▶ _Aim of the task_:
Your answer must be an exact copy of the listing below.

▶ _Information given_:
******
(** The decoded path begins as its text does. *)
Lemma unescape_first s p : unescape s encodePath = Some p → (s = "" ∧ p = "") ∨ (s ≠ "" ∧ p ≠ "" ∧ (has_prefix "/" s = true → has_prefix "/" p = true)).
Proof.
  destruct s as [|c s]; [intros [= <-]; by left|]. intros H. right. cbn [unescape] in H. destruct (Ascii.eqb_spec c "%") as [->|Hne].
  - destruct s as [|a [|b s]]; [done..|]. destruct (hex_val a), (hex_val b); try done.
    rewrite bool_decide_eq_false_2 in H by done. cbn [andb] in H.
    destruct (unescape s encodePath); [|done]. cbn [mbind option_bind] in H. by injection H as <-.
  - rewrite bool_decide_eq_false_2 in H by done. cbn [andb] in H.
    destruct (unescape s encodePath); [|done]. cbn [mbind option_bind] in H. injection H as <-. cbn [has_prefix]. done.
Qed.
******
▶ _Finished exercise_:
(** The decoded path begins as its text does. *)
Lemma unescape_first s p : unescape s encodePath = Some p → (s = "" ∧ p = "") ∨ (s ≠ "" ∧ p ≠ "" ∧ (has_prefix "/" s = true → has_prefix "/" p = true)).
Proof.
  destruct s as [|c s]; [intros [= <-]; by left|]. intros H. right. cbn [unescape] in H. destruct (Ascii.eqb_spec c "%") as [->|Hne].
  - destruct s as [|a [|b s]]; [done..|]. destruct (hex_val a), (hex_val b); try done.
    rewrite bool_decide_eq_false_2 in H by done. cbn [andb] in H.
    destruct (unescape s encodePath); [|done]. cbn [mbind option_bind] in H. by injection H as <-.
  - rewrite bool_decide_eq_false_2 in H by done. cbn [andb] in H.
    destruct (unescape s encodePath); [|done]. cbn [mbind option_bind] in H. injection H as <-. cbn [has_prefix]. done.
Qed.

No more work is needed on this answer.